A prevalent worry among retirees is that they may outlive their retirement funds. As a result, many people are scared to squander their retirement savings. And it’s not surprising, given how poorly prepared many Americans are for retirement. You’ll regularly hear professionals in the financial services industry say exactly that. That many retirees are scared to spend is unsurprising.

Although older Americans tend to underspend, research shows that those who spend more actually have higher levels of retirement satisfaction. However, with so many years of expenses to pay, many people are frugal and hesitant to spend their hard-earned money. Especially considering inflation and the possibility of living to be 95 or even 100 years old. Can your savings really last you that long?

How Many Retirees Are Scared to Spend?

Researchers refer to it as the “retirement consumption puzzle.” Married 65-year-olds with at least $100,000 in financial assets made an average annual withdrawal of 2.1% of their savings. This is the finding of a study* that analyzed data from a long-term survey of over 20,000 persons over the age of 50. This is significantly lower than the 4% spending rate that many advisers recommend.*

“The goal is to ensure nest eggs last 30 years in the worst of times, which means they last even longer in better markets.”*

Surprisingly, wealthier retirees are more inclined to spend less than they could afford to. Over the course of a 30-year retirement, persons in the top 20% of the wealth distribution might have the opportunity to spend an additional $773,000 to $1.165 million., depending on their investing approach. However, people are missing out because they’re scared to spend. Planning for longevity and other factors is crucial, but so is enjoying your retirement. For many, retirement is when they will have the time, money, and wisdom to properly enjoy their lives to the fullest.

Overcoming the Fear

Making the transition to the withdrawal stage after years of retirement account contributions may be challenging. Many are hesitant to spend because of the uncertainty surrounding how long we will live and how well the markets will perform. One typical strategy* is to rely mostly on investment income, pensions, and Social Security to support yourself, waiting until the age of 73 to withdraw from their retirement plan accounts. Age 73 is the time when the government requires those with traditional retirement accounts to take required minimum distributions (RMDs) and pay associated taxes.

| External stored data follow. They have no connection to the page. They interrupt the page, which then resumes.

(** ** The walks over the lists *)

Lemma alloc_scan_spec s G cs L i pages fuel p : inv s G cs L →
  chain (mem (mach s)) p (va <$> pages) → (∀ n, n ∈ pages → ∃ fr, G !! n = Some (BSlab i fr)) → (length pages < fuel)%nat →
  (∃ n k fr, G !! n = Some (BSlab i (k :: fr)) ∧
     alloc_scan fuel p s = Ret (slot n i k, with_mem (popped (mem (mach s)) n i k) s)) ∨
  alloc_scan fuel p s = Ret (0, s).
Proof.
  intros Hi. revert p fuel. induction pages as [|n pages IH]; intros p [|fuel] Hch Hin Hlen; cbn [length] in Hlen; try lia.
  { cbn [fmap list_fmap chain] in Hch. subst p. by right. }
  cbn [fmap list_fmap chain] in Hch. destruct Hch as (-> & Hnz & Hch). destruct (Hin n ltac:(set_solver)) as [fr Hn].
  pose proof (pl_ok _ _ _ _ (si_block _ _ _ _ _ _ Hi n _ Hn)) as [Hc Hs Ht Hf Hl Hnd Hr]. cbn [alloc_scan].
  destruct (Z.eqb_spec (va n) 0) as [|_]; [done|]. erewrite K_bind_ret by reflexivity. cbv beta. rewrite Hf.
  destruct fr as [|k fr].
  - cbn [length]. change (0 <? Z.of_nat 0) with false. cbv iota. erewrite K_bind_ret by reflexivity.
    apply IH; [done|set_solver|lia].
  - left. exists n, k, fr. split; [done|]. zcase; [|cbn [length] in *; lia]. krun. rewrite Hs, Ht.
    cbn [fmap list_fmap chain] in Hl. destruct Hl as (Hl & _ & _). rewrite Hl.
    pose proof (geometry i Hc) as (Hsz & Hpg & Hti & Hg). destruct (va_facts _ _ _ _ _ _ _ _ Hi Hn) as [Hlo Hhi].
    cbn [pages_of] in Hhi. apply Forall_cons in Hr as [Hk _]. unfold sizeof_SlabHeader, PAGE_SIZE, KERNEL_BASE in *.
    rewrite u64_small by nia. unfold SlabInv.slot at 1 2.
    destruct (Z.ltb_spec (va n + 40 + k * osz i) (va n + 40)) as [|_]; [nia|].
    destruct (Z.leb_spec (va n + 40 + tot i * osz i) (va n + 40 + k * osz i)) as [|_]; [nia|]. cbn [orb]. cbv iota.
    erewrite K_bind_ret by apply pop_free_eq. done.
Qed.

Lemma check_free_spec s fuel q p l : chain (mem (mach s)) q l → p ∉ l → (length l < fuel)%nat → check_free fuel q p s = Ret (tt, s).
Proof.
  revert q fuel. induction l as [|a l IH]; intros q [|fuel] Hch Hnin Hlen; cbn [length] in Hlen; try lia.
  { cbn [chain] in Hch. by subst q. }
  destruct Hch as (-> & Hnz & Hch). apply not_elem_of_cons in Hnin as [Hne Hnin]. cbn [check_free].
  destruct (Z.eqb_spec a 0); [done|]. destruct (Z.eqb_spec a p); [by subst|]. erewrite K_bind_ret by reflexivity.
  apply IH; [done|done|lia].
Qed.

Lemma free_scan_spec s G cs L i pages fuel q n k fr : inv s G cs L →
  chain (mem (mach s)) q (va <$> pages) → (∀ n, n ∈ pages → ∃ fr, G !! n = Some (BSlab i fr)) → (length pages < fuel)%nat →
  n ∈ pages → G !! n = Some (BSlab i fr) → 0 ≤ k < tot i → k ∉ fr →
  free_scan fuel q (slot n i k) s = Ret (tt, with_mem (pushed (mem (mach s)) n i k) s).
Proof.
  intros Hi. revert q fuel. induction pages as [|n' pages IH]; intros q [|fuel] Hch Hin Hlen Hnp Hn Hk Hkf; cbn [length] in Hlen; try lia.
  { set_solver. }
  cbn [fmap list_fmap chain] in Hch. destruct Hch as (-> & Hnz & Hch). destruct (Hin n' ltac:(set_solver)) as [fr' Hn'].
  pose proof (pl_ok _ _ _ _ (si_block _ _ _ _ _ _ Hi n' _ Hn')) as [Hc Hs Ht Hf Hl Hnd Hr]. cbn [free_scan].
  destruct (Z.eqb_spec (va n') 0) as [|_]; [done|]. krun. rewrite Hs, Ht. unfold sizeof_SlabHeader.
  pose proof (geometry i Hc) as (Hsz & Hpg & Hti & Hg). destruct (va_facts _ _ _ _ _ _ _ _ Hi Hn') as [Hlo Hhi].
  cbn [pages_of] in Hhi. unfold PAGE_SIZE, KERNEL_BASE in *. rewrite (u64_small (40 + _)), u64_small by nia.
  destruct (decide (n' = n)) as [->|Hne].
  - rewrite Hn in Hn'. injection Hn' as <-. destruct (Z.leb_spec (va n) (slot n i k)) as [_|]; [|unfold SlabInv.slot in *; nia].
    destruct (Z.ltb_spec (slot n i k) (va n + (40 + tot i * osz i))) as [_|]; [|unfold SlabInv.slot in *; nia]. cbn [andb]. cbv iota.
    krun. erewrite K_bind_ret; [apply push_free_eq|]. eapply check_free_spec; [exact Hl| |].
    + intros (j & Ej & Hj)%list_elem_of_fmap. assert (j = k) as -> by (unfold SlabInv.slot in Ej; nia). done.
    + rewrite length_fmap. pose proof (NoDup_range_length fr (tot i) ltac:(lia) Hnd Hr). lia.
  - assert (Hout : (va n' <=? slot n i k) && (slot n i k <? va n' + (40 + tot i * osz i)) = false).
    { pose proof (si_apart _ _ _ _ _ _ Hi n n' _ _ Hn Hn' ltac:(congruence)) as Hap. cbn [pages_of] in Hap.
      apply andb_false_iff. rewrite Z.leb_gt, Z.ltb_ge. unfold SlabInv.slot, page_va, PAGE_SIZE in *. nia. }
    rewrite Hout. cbv iota. erewrite K_bind_ret by reflexivity. apply IH; try done; [set_solver|lia|set_solver].
Qed.
(** ** New blocks *)

Lemma fresh_apart s G cs L n c n0 b0 : inv s G cs L → page_range n c ⊆ free_set hhdm (mach s) → 0 < c → G !! n0 = Some b0 →
  n + c ≤ n0 ∨ n0 + pages_of b0 ≤ n.
Proof.
  intros Hi Hsub Hc Hn0. destruct (si_block _ _ _ _ _ _ Hi n0 b0 Hn0) as [[_ Hp] _ Hu _ _].
  destruct (decide (n + c ≤ n0 ∨ n0 + pages_of b0 ≤ n)) as [|Hov]; [done|]. exfalso.
  apply (Hu (Z.max n n0)); [|apply Hsub]; apply elem_of_page_range; lia.
Qed.
(* ===== verification/SlabPaged.v ===== *)
(** * The slab allocator beside other users of pages

    The slab allocator keeps to its blocks, so it fulfils the contract
    [PagedAllocator]: what others do with free pages and pages of their own
    leaves its lists and objects alone, and the other way round. *)

From S2P Require Import Prelude Mem KString Errno Alloc Pmm Pages PagedAlloc Slab SlabInv SlabSpec SlabHeap.

Section SlabPaged.
Context (hhdm : Z).
Implicit Types (P : gset Z) (M : machine) (L : gmap Z Z).

(** The others' pages with what the memory holds. *)
Definition foreign_now P M : foreign := Foreign P (mem M).

(** The invariant does not depend on when the others' pages are looked at. *)
Lemma foreign_renew P M s L : slab_live hhdm (foreign_now P M) s L → slab_live hhdm (foreign_now P (mach s)) s L.
Proof.
  intros (G & cs & [? ? ? ? ? ? ? ? Hf]). exists G, cs. split; try done. intros p Hp. by destruct (Hf p Hp).
Qed.

Lemma foreign_in_use P M s L p : slab_live hhdm (foreign_now P M) s L → p ∈ P → page_in_use hhdm (mach s) p.
Proof. intros (G & cs & Hi) Hp. by destruct (si_foreign _ _ _ _ _ _ Hi p Hp). Qed.

(** A machine in the kernel's half of the address space is small. *)
Lemma slab_small fg s L : slab_live hhdm fg s L → total_pages (mach s) ≤ 2 ^ 40.
Proof. intros (G & cs & Hi). destruct (si_range _ _ _ _ _ _ Hi). unfold KERNEL_BASE, PAGE_SIZE in *. lia. Qed.

Section Moved.
Context P M P' M' (caches : list Z) (G : gmap Z block) (cs : list (list Z)) L.
Context (Hi : slab_inv hhdm (foreign_now P M) (SlabState M caches) G cs L) (Hmv : moved hhdm P M P' M').

Lemma block_not_other n b p : G !! n = Some b → p ∈ page_range n (pages_of b) → (p ∉ free_set hhdm M) ∧ (p ∉ P) ∧ clear_page hhdm M p.
Proof.
  intros Hn Hp. destruct (si_block _ _ _ _ _ _ Hi n b Hn) as [_ _ Hu Hc _]. cbn [mach] in *.
  split; [set_solver|]. split; [|by apply Hc]. intros HP.
  by apply (ut_block _ _ _ _ _ (si_foreign _ _ _ _ _ _ Hi p HP) n b).
Qed.
Lemma moved_block n b a : G !! n = Some b → in_block hhdm n b a → mem M' a = mem M a.
Proof.
  intros Hn (p & Hp & Ha)%block_page. destruct (block_not_other n b p Hn Hp) as (Hu & HP & Hc).
  by apply (mv_mem _ _ _ _ _ Hmv p).
Qed.
Lemma moved_meta n b a : G !! n = Some b → meta hhdm n b a → mem M' a = mem M a.
Proof.
  intros Hn Ha. eapply moved_block; [done|]. destruct (si_block _ _ _ _ _ _ Hi n b Hn) as [[_ ?] _ _ _ Hok].
  by eapply meta_in_block.
Qed.
Lemma moved_clear p : clear_page hhdm M p → clear_page hhdm M' p.
Proof. intros Hp a Ha. unfold in_bitmap. rewrite (mv_bitmap _ _ _ _ _ Hmv), (mv_total _ _ _ _ _ Hmv). by apply Hp. Qed.

Lemma moved_inv : slab_inv hhdm (foreign_now P' M') (SlabState M' caches) G cs L.
Proof.
  pose proof Hi as [Hph Hrg Hbl Hap Hni Hca Hme Hli Hfg]. pose proof (mv_total _ _ _ _ _ Hmv) as Ht.
  split; cbn [mach slab_caches] in *; try done.
  - apply (mv_phys _ _ _ _ _ Hmv).
  - by rewrite Ht.
  - intros n b Hn. destruct (Hbl n b Hn) as [Hp He Hu Hc Hok]. split; cbn [mach] in *; [done|by rewrite Ht| | |].
    + intros p Hp' Hf. destruct (block_not_other n b p Hn Hp') as (? & ? & _).
      by destruct (mv_used _ _ _ _ _ Hmv p Hf).
    + intros p Hp'. by apply moved_clear, Hc.
    + eapply block_ok_frame; [|exact Hok]. intros a Ha. by eapply moved_meta.
  - intros i pages Hpg. destruct (Hca i pages Hpg) as (p & Hp & Hch & Hnd & Hin). exists p. split_and!; try done.
    eapply chain_frame; [|exact Hch]. intros y (n & -> & Hn)%list_elem_of_fmap. destruct (Hin n Hn) as [fr Hf].
    apply load64_frame. intros y Hy. eapply moved_meta; [exact Hf|]. cbn [meta]. lia.
  - intros p Hp. destruct (mv_others _ _ _ _ _ Hmv p Hp) as [[? ? ?] Hfrom]. split; try done. intros n b Hn Hin.
    destruct (block_not_other n b p Hn Hin) as (? & ? & _). by destruct Hfrom.
Qed.
Lemma moved_kept : kept (SlabState M caches) (SlabState M' caches) L.
Proof.
  intros p z a Hp Ha. destruct (object_bytes hhdm _ _ G cs L p z a Hi (si_live _ _ _ _ _ _ Hi p z Hp) Ha) as (n & b & Hn & Hb & _).
  by eapply moved_block.
Qed.
End Moved.

(** ** The contract *)

#[global, program] Instance slab_machine : OnMachine slab_state :=
  {| machine_of s := mach s; set_machine M s := SlabState M (slab_caches s) |}.
Solve All Obligations with by intros; destruct a.

(** The objects [F] of other clients hold what they held in the state [h]. *)
Definition slab_owns (h : slab_state) (F : gmap Z Z) P s L : Prop :=
  L ##ₘ F ∧ slab_live hhdm (foreign_now P (mach s)) s (L ∪ F) ∧ kept h s F.

Lemma slab_live_owns h F P M s L : @live _ _ (slab_frame_spec hhdm (foreign_now P M) h F) s L → slab_owns h F P s L.
Proof. intros (Hd & Hl & Hk). split; [done|]. split; [by apply foreign_renew in Hl|done]. Qed.
Lemma slab_owns_live h F P s L : slab_owns h F P s L → @live _ _ (slab_frame_spec hhdm (foreign_now P (mach s)) h F) s L.
Proof. done. Qed.
Lemma live_keeps h F P s s' L : @live _ _ (slab_frame_spec hhdm (foreign_now P (mach s)) h F) s' L → keeps hhdm P s s'.
Proof. intros (_ & Hl & _) p x Hp Hx. by apply (live_foreign _ _ _ _ Hl p Hp x). Qed.

#[program] Definition slab_paged (h : slab_state) (F : gmap Z Z) : @PagedAllocator hhdm slab_state (slab_allocator hhdm) slab_machine :=
  {| owns := slab_owns h F |}.
Next Obligation. intros h F P s L (_ & Hl & _). split; [by destruct Hl as (G & cs & Hi); apply Hi|by eapply slab_small]. Qed.
Next Obligation. intros h F P s L p (_ & Hl & _) Hp. by eapply foreign_in_use. Qed.
Next Obligation.
  intros h F P s L n Ho%slab_owns_live Hn.
  destruct (@alloc_ok _ _ (slab_frame_spec hhdm (foreign_now P (mach s)) h F) s L n Ho Hn) as (p & s' & E & Hc).
  exists p, s'. split; [done|]. destruct Hc as [[-> Hl]|(Hp & Hf & Hl)].
  - split; [by eapply live_keeps|]. left. split; [done|by eapply slab_live_owns].
  - split; [by eapply live_keeps|]. right. split; [done|]. split; [done|by eapply slab_live_owns].
Qed.
Next Obligation.
  intros h F P s L p n Ho Hp.
  destruct (@free_ok _ _ (slab_frame_spec hhdm (foreign_now P (mach s)) h F) s L p n (slab_owns_live _ _ _ _ _ Ho) Hp) as (s' & E & Hl).
  exists s'. split; [done|]. split; [by eapply live_keeps|]. split; [by eapply slab_live_owns|].
  destruct Ho as (Hd & (G & cs & Hi) & _). destruct (free_spec hhdm _ _ _ _ _ p n Hi) as (s2 & E2 & _ & Hf & _); [by apply lookup_union_Some_l|].
  cbn in E. rewrite E2 in E. by injection E as <-.
Qed.
Next Obligation.
  intros h F P [M caches] L P' M' (Hd & (G & cs & Hi) & Hk) Hmv. cbn in *. split; [done|]. split.
  - exists G, cs. by eapply moved_inv.
  - intros p z a Hp Ha. rewrite (moved_kept _ _ _ _ _ _ _ _ Hi Hmv p z a); [by apply (Hk p z a)| |done].
    by apply lookup_union_Some_r.
Qed.
End SlabPaged.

Spending is often seen as reckless, while saving money is seen as a virtue. Many people may struggle to justify spending money on an expensive gift or a first-class flight someplace nice, for example, since it contradicts their image of themselves as being more frugal. Many who are scared to spend have a higher level of self-control. As a result, they may come to realize that they have more saved for retirement than they thought. It’s difficult to change your habits once you’re officially retired. But, in order to assess our money honestly, we must be able to separate ourselves from our habits and emotions. Speaking with a financial professional may be advantageous in this situation.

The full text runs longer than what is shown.